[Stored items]
________
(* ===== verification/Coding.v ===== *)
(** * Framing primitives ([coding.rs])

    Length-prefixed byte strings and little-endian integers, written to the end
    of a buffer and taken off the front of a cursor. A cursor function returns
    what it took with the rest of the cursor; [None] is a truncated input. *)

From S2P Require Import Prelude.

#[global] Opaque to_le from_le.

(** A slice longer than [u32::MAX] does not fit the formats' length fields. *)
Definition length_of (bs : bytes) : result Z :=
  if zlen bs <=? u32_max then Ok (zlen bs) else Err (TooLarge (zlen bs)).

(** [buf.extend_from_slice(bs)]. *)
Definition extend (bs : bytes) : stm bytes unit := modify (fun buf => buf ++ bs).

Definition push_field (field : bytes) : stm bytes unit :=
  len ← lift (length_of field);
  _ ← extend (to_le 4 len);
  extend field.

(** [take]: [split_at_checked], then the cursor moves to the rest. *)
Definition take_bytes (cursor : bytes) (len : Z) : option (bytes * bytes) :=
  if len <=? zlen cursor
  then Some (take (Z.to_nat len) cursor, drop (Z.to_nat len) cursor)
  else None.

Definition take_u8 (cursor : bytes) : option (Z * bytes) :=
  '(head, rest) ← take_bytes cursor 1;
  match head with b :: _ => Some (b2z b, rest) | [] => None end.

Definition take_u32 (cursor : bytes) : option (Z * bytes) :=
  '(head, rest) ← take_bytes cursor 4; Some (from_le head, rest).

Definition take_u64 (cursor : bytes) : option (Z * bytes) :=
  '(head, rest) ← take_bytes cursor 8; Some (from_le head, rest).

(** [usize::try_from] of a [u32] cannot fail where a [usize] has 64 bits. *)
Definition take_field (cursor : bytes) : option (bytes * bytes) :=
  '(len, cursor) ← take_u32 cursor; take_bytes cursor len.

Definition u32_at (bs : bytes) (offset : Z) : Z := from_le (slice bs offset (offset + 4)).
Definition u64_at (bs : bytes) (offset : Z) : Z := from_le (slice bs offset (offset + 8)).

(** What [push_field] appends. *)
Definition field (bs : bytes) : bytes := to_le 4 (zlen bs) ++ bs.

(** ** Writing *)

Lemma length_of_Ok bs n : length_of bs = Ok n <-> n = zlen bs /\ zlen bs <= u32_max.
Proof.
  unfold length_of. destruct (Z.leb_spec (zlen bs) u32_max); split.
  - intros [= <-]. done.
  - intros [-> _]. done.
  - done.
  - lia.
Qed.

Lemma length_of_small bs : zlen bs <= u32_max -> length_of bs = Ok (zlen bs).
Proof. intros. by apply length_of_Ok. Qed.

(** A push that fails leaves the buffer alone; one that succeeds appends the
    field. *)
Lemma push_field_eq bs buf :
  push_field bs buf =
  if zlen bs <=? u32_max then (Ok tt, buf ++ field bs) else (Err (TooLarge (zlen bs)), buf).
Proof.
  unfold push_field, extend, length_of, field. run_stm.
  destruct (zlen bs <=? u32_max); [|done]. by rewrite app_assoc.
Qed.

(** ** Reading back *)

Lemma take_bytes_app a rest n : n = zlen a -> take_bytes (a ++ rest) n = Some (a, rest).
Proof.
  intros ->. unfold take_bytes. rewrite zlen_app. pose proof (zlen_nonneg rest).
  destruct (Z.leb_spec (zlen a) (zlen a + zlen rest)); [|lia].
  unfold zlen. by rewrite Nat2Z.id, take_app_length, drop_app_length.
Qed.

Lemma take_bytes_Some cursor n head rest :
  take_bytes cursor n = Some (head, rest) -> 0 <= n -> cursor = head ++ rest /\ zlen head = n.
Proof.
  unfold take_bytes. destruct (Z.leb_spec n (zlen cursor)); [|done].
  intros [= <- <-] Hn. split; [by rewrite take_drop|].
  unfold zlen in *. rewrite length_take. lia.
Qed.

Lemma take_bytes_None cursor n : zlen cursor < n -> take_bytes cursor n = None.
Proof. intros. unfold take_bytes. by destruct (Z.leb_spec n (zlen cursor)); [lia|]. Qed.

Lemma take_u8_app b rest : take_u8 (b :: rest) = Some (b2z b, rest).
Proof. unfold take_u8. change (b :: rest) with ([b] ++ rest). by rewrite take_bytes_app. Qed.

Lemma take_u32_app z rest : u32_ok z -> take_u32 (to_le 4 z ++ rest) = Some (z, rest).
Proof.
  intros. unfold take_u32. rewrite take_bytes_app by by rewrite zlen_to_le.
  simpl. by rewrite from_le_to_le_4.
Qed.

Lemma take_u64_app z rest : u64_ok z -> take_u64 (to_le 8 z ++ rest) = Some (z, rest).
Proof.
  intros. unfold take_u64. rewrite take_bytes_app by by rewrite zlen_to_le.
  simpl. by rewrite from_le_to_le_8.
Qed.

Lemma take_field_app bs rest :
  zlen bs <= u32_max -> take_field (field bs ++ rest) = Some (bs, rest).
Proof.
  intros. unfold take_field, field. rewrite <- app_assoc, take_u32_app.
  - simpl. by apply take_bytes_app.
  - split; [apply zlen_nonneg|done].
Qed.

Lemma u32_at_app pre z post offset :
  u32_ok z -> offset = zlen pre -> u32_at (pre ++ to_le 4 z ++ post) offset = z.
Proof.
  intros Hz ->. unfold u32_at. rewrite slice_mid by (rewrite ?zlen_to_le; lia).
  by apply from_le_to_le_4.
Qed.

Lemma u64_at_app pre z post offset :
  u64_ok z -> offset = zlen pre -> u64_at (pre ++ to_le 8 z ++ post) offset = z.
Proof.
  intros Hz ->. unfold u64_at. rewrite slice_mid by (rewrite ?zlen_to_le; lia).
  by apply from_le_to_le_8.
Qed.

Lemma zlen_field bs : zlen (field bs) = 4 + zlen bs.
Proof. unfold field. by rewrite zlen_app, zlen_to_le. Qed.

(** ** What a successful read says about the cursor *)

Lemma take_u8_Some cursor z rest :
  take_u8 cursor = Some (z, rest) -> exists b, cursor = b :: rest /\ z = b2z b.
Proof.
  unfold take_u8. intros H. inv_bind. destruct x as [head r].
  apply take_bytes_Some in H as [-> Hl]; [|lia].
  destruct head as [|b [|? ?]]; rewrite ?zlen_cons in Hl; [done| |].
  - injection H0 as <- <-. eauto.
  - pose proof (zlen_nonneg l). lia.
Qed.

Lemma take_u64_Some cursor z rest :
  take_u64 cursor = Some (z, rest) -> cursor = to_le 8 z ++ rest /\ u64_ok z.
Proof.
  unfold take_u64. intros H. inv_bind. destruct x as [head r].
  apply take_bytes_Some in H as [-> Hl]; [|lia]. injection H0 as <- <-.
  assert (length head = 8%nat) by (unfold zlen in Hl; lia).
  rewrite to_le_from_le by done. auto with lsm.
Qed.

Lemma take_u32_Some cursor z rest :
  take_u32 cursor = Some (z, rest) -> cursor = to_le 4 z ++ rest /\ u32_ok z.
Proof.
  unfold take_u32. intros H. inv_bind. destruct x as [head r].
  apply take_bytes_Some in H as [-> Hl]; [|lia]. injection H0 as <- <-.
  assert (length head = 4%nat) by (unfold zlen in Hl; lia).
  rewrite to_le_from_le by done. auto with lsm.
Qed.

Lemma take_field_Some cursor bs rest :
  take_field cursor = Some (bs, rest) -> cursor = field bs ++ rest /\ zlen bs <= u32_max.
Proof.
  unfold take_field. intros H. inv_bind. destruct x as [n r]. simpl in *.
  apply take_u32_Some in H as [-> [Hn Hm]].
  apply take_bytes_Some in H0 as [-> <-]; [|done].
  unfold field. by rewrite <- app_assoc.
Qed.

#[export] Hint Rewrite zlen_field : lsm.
________
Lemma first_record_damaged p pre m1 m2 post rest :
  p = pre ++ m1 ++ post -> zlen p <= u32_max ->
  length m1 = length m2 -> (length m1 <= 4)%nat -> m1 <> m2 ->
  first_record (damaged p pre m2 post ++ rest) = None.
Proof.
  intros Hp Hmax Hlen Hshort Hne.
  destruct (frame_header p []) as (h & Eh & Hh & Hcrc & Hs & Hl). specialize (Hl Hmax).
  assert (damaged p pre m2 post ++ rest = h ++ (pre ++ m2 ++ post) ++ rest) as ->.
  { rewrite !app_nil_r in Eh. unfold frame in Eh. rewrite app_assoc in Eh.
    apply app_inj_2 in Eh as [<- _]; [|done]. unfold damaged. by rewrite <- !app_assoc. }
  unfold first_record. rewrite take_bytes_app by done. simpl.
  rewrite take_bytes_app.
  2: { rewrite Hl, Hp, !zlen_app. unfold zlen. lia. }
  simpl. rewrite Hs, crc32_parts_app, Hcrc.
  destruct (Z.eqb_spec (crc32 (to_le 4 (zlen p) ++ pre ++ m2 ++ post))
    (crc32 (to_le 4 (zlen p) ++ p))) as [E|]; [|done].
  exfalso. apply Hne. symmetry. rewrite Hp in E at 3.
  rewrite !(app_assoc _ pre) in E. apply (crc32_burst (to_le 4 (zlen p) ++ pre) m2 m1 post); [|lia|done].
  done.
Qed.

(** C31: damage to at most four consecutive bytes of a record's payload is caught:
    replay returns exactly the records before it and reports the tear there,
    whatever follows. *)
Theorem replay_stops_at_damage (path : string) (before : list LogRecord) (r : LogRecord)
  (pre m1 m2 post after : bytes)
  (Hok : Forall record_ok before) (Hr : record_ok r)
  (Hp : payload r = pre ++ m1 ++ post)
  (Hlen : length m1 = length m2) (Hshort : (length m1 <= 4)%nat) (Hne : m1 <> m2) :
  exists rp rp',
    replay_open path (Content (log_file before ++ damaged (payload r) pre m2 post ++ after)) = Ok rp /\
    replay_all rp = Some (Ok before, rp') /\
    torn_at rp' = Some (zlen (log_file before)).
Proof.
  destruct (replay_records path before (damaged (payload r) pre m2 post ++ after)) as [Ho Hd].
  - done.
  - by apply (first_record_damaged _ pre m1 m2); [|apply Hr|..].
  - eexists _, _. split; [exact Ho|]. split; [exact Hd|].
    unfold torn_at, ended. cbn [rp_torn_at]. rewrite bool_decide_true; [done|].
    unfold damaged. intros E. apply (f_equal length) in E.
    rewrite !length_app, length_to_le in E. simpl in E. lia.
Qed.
________
→ **How to complete this task**
Copy the entries above exactly, but only from the line holding "Lemma first_record_damaged p" through the line holding "apply app_inj_2 in", both included.

→ **Response box**
Lemma first_record_damaged p pre m1 m2 post rest :
  p = pre ++ m1 ++ post -> zlen p <= u32_max ->
  length m1 = length m2 -> (length m1 <= 4)%nat -> m1 <> m2 ->
  first_record (damaged p pre m2 post ++ rest) = None.
Proof.
  intros Hp Hmax Hlen Hshort Hne.
  destruct (frame_header p []) as (h & Eh & Hh & Hcrc & Hs & Hl). specialize (Hl Hmax).
  assert (damaged p pre m2 post ++ rest = h ++ (pre ++ m2 ++ post) ++ rest) as ->.
  { rewrite !app_nil_r in Eh. unfold frame in Eh. rewrite app_assoc in Eh.
    apply app_inj_2 in Eh as [<- _]; [|done]. unfold damaged. by rewrite <- !app_assoc. }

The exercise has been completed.